Nope. The istaller does not create (virtual) interfaces (or any for that matter). It was there and something created it...
run another repair and ensure eth0 is selected.
Weeeeelllll... not really.
Pi-hole cannot (out of the box) answer to certain hosts (all of your network) and deny 1 (the router).
The problem lies between the router and pi-hole.
The router might not play well with internal lan IPs as the DNS.
Check for rebind protection or anything/something related to that nature.
Also, you if your router is the DHCP server, you should set the DNS parameter for your DHCP server so that all clients get the DNS parameter from it as your Pi-hole IP. You can keep a public one under your router WAN DNS, as that will NOT be used by the clients.
It will be used only for ntp updates by it (the router).
I already tried disabling DNS Rebind Protection but this did not help. Since it worked for 3 months I also would not understand why I would have to disable it now. But I tried again. Same.
The setting of DNS for clients was also realized by me before by having the DNS entries also in the LAN interfaces (for the clients). But in the OpenWRT forum I was told this would not be the right way...
I tried setting the mullvad DNS in WAN interface and the pihole in LAN but still the same. The only way it works is chosing "8.8.8.8" in DHCP and DNS options, wait until everything is started, then remove it. Since this entry seems to be used also for connecting Mullvad VPN when booting and later to contact dyndns instace and updating time, it is obvious that the router can not use the pihole. Is there a setting in pihole avoiding answering the router?
From my standpoint of view (based on your debug log and and also by the overall symptoms where everything BUT the router works), Pi-hole is working as expected.
Unfortunately I am not familiarized with OpenWRT (even though i have some test devices - i never got to work with yet - ) so I don't know how it behaves and how it works at firewall/routing level.
In my limited experience that occurs when the pihole forwards the query to the upstream DNS server, which does not reply.
You could try resolving that name from one of the other hosts in your network.
If it resolves correctly, the pihole should then answer from the cache, including possibly to your router.
That entry will age out , and stop resolving again if your router is the only device that asks for that name.

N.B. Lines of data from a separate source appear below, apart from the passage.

Record AVLNode := mkNode {
  key : K;
  item : T;
  left : ptr;
  right : ptr;
  parent : ptr;
  height : Z
}.

Record AVLMap := mkMap {
  nodes : gmap loc AVLNode;
  root : ptr;
  avlSize : Z
}.

(** [new] returns an address that is not in use. *)
Variable alloc : gmap loc AVLNode → loc.
Hypothesis alloc_fresh : ∀ h, h !! alloc h = None.

Definition M (A : Type) : Type := AVLMap → res (A * AVLMap).

Definition ret {A} (a : A) : M A := λ m, Ok (a, m).

Definition bind {A B} (c : M A) (f : A → M B) : M B :=
  λ m, match c m with
       | Ok (a, m') => f a m'
       | Err e => Err e
       end.

Definition fail {A} (e : error) : M A := λ _, Err e.

#[export] Instance M_ret : MRet M := @ret.
#[export] Instance M_bind : MBind M := λ A B f c, bind c f.

Definition assert (b : bool) (e : error) : M unit :=
  if b then ret tt else fail e.

(** [*p] *)
Definition deref (p : ptr) : M AVLNode :=
  λ m, match p with
       | None => Err NullDeref
       | Some a => match nodes m !! a with
                   | Some n => Ok (n, m)
                   | None => Err NullDeref
                   end
       end.

(** [*p = n] *)
Definition store (p : ptr) (n : AVLNode) : M unit :=
  λ m, match p with
       | None => Err NullDeref
       | Some a => match nodes m !! a with
                   | Some _ => Ok (tt, mkMap (<[a := n]> (nodes m)) (root m) (avlSize m))
                   | None => Err NullDeref
                   end
       end.

Definition with_key (n : AVLNode) (k : K) : AVLNode :=
  mkNode k (item n) (left n) (right n) (parent n) (height n).
Definition with_item (n : AVLNode) (v : T) : AVLNode :=
  mkNode (key n) v (left n) (right n) (parent n) (height n).
Definition with_left (n : AVLNode) (q : ptr) : AVLNode :=
  mkNode (key n) (item n) q (right n) (parent n) (height n).
Definition with_right (n : AVLNode) (q : ptr) : AVLNode :=
  mkNode (key n) (item n) (left n) q (parent n) (height n).
Definition with_parent (n : AVLNode) (q : ptr) : AVLNode :=
  mkNode (key n) (item n) (left n) (right n) q (height n).
Definition with_height (n : AVLNode) (h : Z) : AVLNode :=
  mkNode (key n) (item n) (left n) (right n) (parent n) h.

(** [p->key = k], [p->item = v], [p->left = q], ... *)
Definition set_key (p : ptr) (k : K) : M unit := n ← deref p; store p (with_key n k).
Definition set_item (p : ptr) (v : T) : M unit := n ← deref p; store p (with_item n v).
Definition set_left (p q : ptr) : M unit := n ← deref p; store p (with_left n q).
Definition set_right (p q : ptr) : M unit := n ← deref p; store p (with_right n q).
Definition set_parent (p q : ptr) : M unit := n ← deref p; store p (with_parent n q).
Definition set_height (p : ptr) (h : Z) : M unit := n ← deref p; store p (with_height n h).

Definition get_root : M ptr := λ m, Ok (root m, m).
Definition set_root (q : ptr) : M unit := λ m, Ok (tt, mkMap (nodes m) q (avlSize m)).

(** [++avlSize], [--avlSize] *)
Definition incr_size : M unit :=
  λ m, Ok (tt, mkMap (nodes m) (root m) (uint_incr (avlSize m))).
Definition decr_size : M unit :=
  λ m, Ok (tt, mkMap (nodes m) (root m) (uint_decr (avlSize m))).

(** [new AVLNode<K,T>(key, item, left, right, parent, height)] *)
Definition new_node (k : K) (v : T) (l r p : ptr) (h : Z) : M ptr :=
  λ m, let a := alloc (nodes m) in
       Ok (Some a, mkMap (<[a := mkNode k v l r p h]> (nodes m)) (root m) (avlSize m)).

(** [delete p], for a node whose [left] and [right] are [NULL]: the
    destructor has no child to delete. *)
Definition delete_node (p : ptr) : M unit :=
  λ m, match p with
       | None => Ok (tt, m)
       | Some a => match nodes m !! a with
                   | Some _ => Ok (tt, mkMap (delete a (nodes m)) (root m) (avlSize m))
                   | None => Err NullDeref
                   end
       end.

(** Fuel for one loop: no loop of the class visits a node twice. *)
Definition loop_fuel : M nat := λ m, Ok (S (size (nodes m)), m).

(** ** AVLNode *)

(** [AVLNode::childHeights] *)
Definition childHeights (node : ptr) : M (Z * Z) :=
  n ← deref node;
  lh ← match left n with
       | Some _ => l ← deref (left n); ret (height l)
       | None => ret (-1)
       end;
  rh ← match right n with
       | Some _ => r ← deref (right n); ret (height r)
       | None => ret (-1)
       end;
  ret (lh, rh).

(** [AVLNode::recalcHeight] *)
Definition recalcHeight (node : ptr) : M unit :=
  '(lh, rh) ← childHeights node;
  set_height node (1 + Z.max lh rh).

(** ** AVLMap *)

(** [AVLMap::AVLMap] *)
Definition empty_map : AVLMap := mkMap ∅ None 0.

(** The loop of [AVLMap::findNode]; returns [(node, parent)] at loop exit. *)
Fixpoint findNode_loop (fuel : nat) (k : K) (node par : ptr) : M (ptr * ptr) :=
  match node with
  | None => ret (node, par)
  | Some _ =>
      n ← deref node;
      if key_neq (key n) k then
        match fuel with
        | O => fail OutOfFuel
        | S fuel' =>
            if key_lt k (key n) then findNode_loop fuel' k (left n) node
            else findNode_loop fuel' k (right n) node
        end
      else ret (node, par)
  end.

(** [AVLMap::findNode] *)
Definition findNode (k : K) : M ptr :=
  fuel ← loop_fuel;
  rt ← get_root;
  '(node, par) ← findNode_loop fuel k rt None;
  match node with
  | None => ret par
  | Some _ => ret node
  end.

(** [AVLMap::rotateRight].  The source's [assert(left != NULL)] names no
    variable of the function; it compares the stream manipulator [std::left]
    with [NULL] and always holds. *)
Definition rotateRight (node : ptr) : M ptr :=
  n ← deref node;
  let lchild := left n in
  n ← deref node;
  match parent n with
  | Some _ =>
      n ← deref node;
      p ← deref (parent n);
      if ptr_eqb node (left p) then
        n ← deref node; set_left (parent n) lchild
      else
        n ← deref node; set_right (parent n) lchild
  | None => set_root lchild
  end;;
  n ← deref node;
  set_parent lchild (parent n);;
  set_parent node lchild;;
  l ← deref lchild;
  match right l with
  | Some _ => l ← deref lchild; set_parent (right l) node
  | None => ret tt
  end;;
  l ← deref lchild;
  set_left node (right l);;
  set_right lchild node;;
  recalcHeight node;;
  recalcHeight lchild;;
  ret lchild.

(** [AVLMap::rotateLeft] *)
Definition rotateLeft (node : ptr) : M ptr :=
  n ← deref node;
  let rchild := right n in
  n ← deref node;
  match parent n with
  | Some _ =>
      n ← deref node;
      p ← deref (parent n);
      if ptr_eqb node (left p) then
        n ← deref node; set_left (parent n) rchild
      else
        n ← deref node; set_right (parent n) rchild
  | None => set_root rchild
  end;;
  n ← deref node;
  set_parent rchild (parent n);;
  set_parent node rchild;;
  r ← deref rchild;
  match left r with
  | Some _ => r ← deref rchild; set_parent (left r) node
  | None => ret tt
  end;;
  r ← deref rchild;
  set_right node (left r);;
  set_left rchild node;;
  recalcHeight node;;
  recalcHeight rchild;;
  ret rchild.

(** One iteration of the loop of [AVLMap::fixUp] at a non-null [node];
    returns the value of [node] for the next iteration. *)
Definition fixUp_body (node : ptr) : M ptr :=
  recalcHeight node;;
  '(lh, rh) ← childHeights node;
  assert (Z.abs (lh - rh) <=? 2) AssertFixUp;;
  node ← (if lh =? rh + 2 then
            n ← deref node;
            let lchild := left n in
            '(llh, lrh) ← childHeights lchild;
            (if llh <? lrh then _ ← rotateLeft lchild; ret tt else ret tt);;
            rotateRight node
          else if lh + 2 =? rh then
            n ← deref node;
            let rchild := right n in
            '(rlh, rrh) ← childHeights rchild;
            (if rlh >? rrh then _ ← rotateRight rchild; ret tt else ret tt);;
            rotateLeft node
          else ret node);
  n ← deref node;
  ret (parent n).

Fixpoint fixUp_loop (fuel : nat) (node : ptr) : M unit :=
  match node with
  | None => ret tt
  | Some _ =>
      match fuel with
      | O => fail OutOfFuel
      | S fuel' => node' ← fixUp_body node; fixUp_loop fuel' node'
      end
  end.

(** [AVLMap::fixUp] *)
Definition fixUp (node : ptr) : M unit :=
  fuel ← loop_fuel;
  fixUp_loop fuel node.

(** [AVLMap::update] *)
Definition update (k : K) (v : T) : M unit :=
  node ← findNode k;
  absent ← match node with
           | None => ret true
           | Some _ => n ← deref node; ret (key_neq (key n) k)
           end;
  if absent : bool then
    newNode ← new_node k v None None node 0;
    match node with
    | None => set_root newNode
    | Some _ =>
        n ← deref node;
        if key_lt k (key n) then set_left node newNode
        else set_right node newNode
    end;;
    incr_size;;
    fixUp newNode
  else
    set_item node v.

(** [AVLMap::pluckNode] *)
Definition pluckNode (node : ptr) : M unit :=
  n ← deref node;
  child ← match left n with
          | Some _ =>
              n ← deref node;
              c ← deref (left n);
              assert (ptr_eqb (right c) None) AssertPluck;;
              ret (left n)
          | None => n ← deref node; ret (right n)
          end;
  n ← deref node;
  match parent n with
  | None => set_root child
  | Some _ =>
      n ← deref node;
      p ← deref (parent n);
      if ptr_eqb (left p) node then
        n ← deref node; set_left (parent n) child
      else
        n ← deref node; set_right (parent n) child
  end;;
  match child with
  | Some _ => n ← deref node; set_parent child (parent n)
  | None => ret tt
  end;;
  set_right node None;;
  set_left node None;;
  delete_node node;;
  decr_size.

(** The loop of [AVLMap::remove] that walks the right spine of the left
    subtree; returns [pluck]. *)
Fixpoint pluck_loop (fuel : nat) (tmp pluck : ptr) : M ptr :=
  match tmp with
  | None => ret pluck
  | Some _ =>
      match fuel with
      | O => fail OutOfFuel
      | S fuel' => t ← deref tmp; pluck_loop fuel' (right t) tmp
      end
  end.

(** The node [AVLMap::remove] hands to [pluckNode]. *)
Definition find_pluck (node : ptr) : M ptr :=
  n ← deref node;
  fuel ← loop_fuel;
  pluck_loop fuel (left n) node.

(** [AVLMap::remove] *)
Definition remove (k : K) : M unit :=
  node ← findNode k;
  present ← match node with
            | None => ret false
            | Some _ =>
                n ← deref node;
                ret (negb (key_lt (key n) k || key_lt k (key n)))
            end;
  assert present AssertRemove;;
  pluck ← find_pluck node;
  p ← deref pluck;
  set_key node (key p);;
  p ← deref pluck;
  set_item node (item p);;
  p ← deref pluck;
  let pluckParent := parent p in
  pluckNode pluck;;
  fixUp pluckParent.

(** [AVLMap::hasKey] *)
Definition hasKey (k : K) : M bool :=
  node ← findNode k;
  match node with
  | None => ret false
  | Some _ => n ← deref node; ret (negb (key_neq (key n) k))
  end.

(** [AVLMap::operator[]]; the reference returned is the address of the node
    whose [item] it designates. *)
Definition subscript (k : K) : M ptr :=
  b ← hasKey k;
  (if b : bool then ret tt else update k T_default);;
  node ← findNode k;
  _ ← deref node;
  ret node.

(** [AVLMap::at] *)
Definition at_ (k : K) : M T :=
  node ← findNode k;
  present ← match node with
            | None => ret false
            | Some _ => n ← deref node; ret (negb (key_neq (key n) k))
            end;
  assert present AssertAt;;
  n ← deref node;
  ret (item n).

(** [AVLMap::size] *)
Definition size_ : M Z := λ m, Ok (avlSize m, m).

(** ** AVLIterator *)

(** Walk [left] pointers as long as there is one. *)
Fixpoint leftmost_loop (fuel : nat) (node : ptr) : M ptr :=
  n ← deref node;
  match left n with
  | None => ret node
  | Some _ =>
      match fuel with
      | O => fail OutOfFuel
      | S fuel' => leftmost_loop fuel' (left n)
      end
  end.

(** [AVLIterator::AVLIterator(root)]; an iterator is its [node] field. *)
Definition iterator_at (rt : ptr) : M ptr :=
  match rt with
  | None => ret None
  | Some _ => fuel ← loop_fuel; leftmost_loop fuel rt
  end.

(** The [do ... while] loop of [AVLIterator::advance]. *)
Fixpoint climb_loop (fuel : nat) (node : ptr) : M ptr :=
  let old := node in
  n ← deref node;
  let node := parent n in
  match node with
  | None => ret node
  | Some _ =>
      p ← deref node;
      if ptr_eqb (right p) old then
        match fuel with
        | O => fail OutOfFuel
        | S fuel' => climb_loop fuel' node
        end
      else ret node
  end.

That aging out would account for the "works for a while and then stops for no apparent reason" symptom.
I did not really understood the problem, but it indeed seems to be a question of wrongly combining DNS options in OpenWRT (since there are some of them).
I now have reset everything (also using ISP default DNS in WAN interfaces) and only have told all lan clients via DHCP option 6 to use the pihole. This works. My Wireguard clients are using directly the pihole via DNS option in the Android Wireguard app. This made it working for me. I can live with the fact, that initial connection, time synch and OpenWRT updates do not run via the pihole since these are connections directly from the router. But maybe I can fix this too in the future. Thanks for helping nevertheless!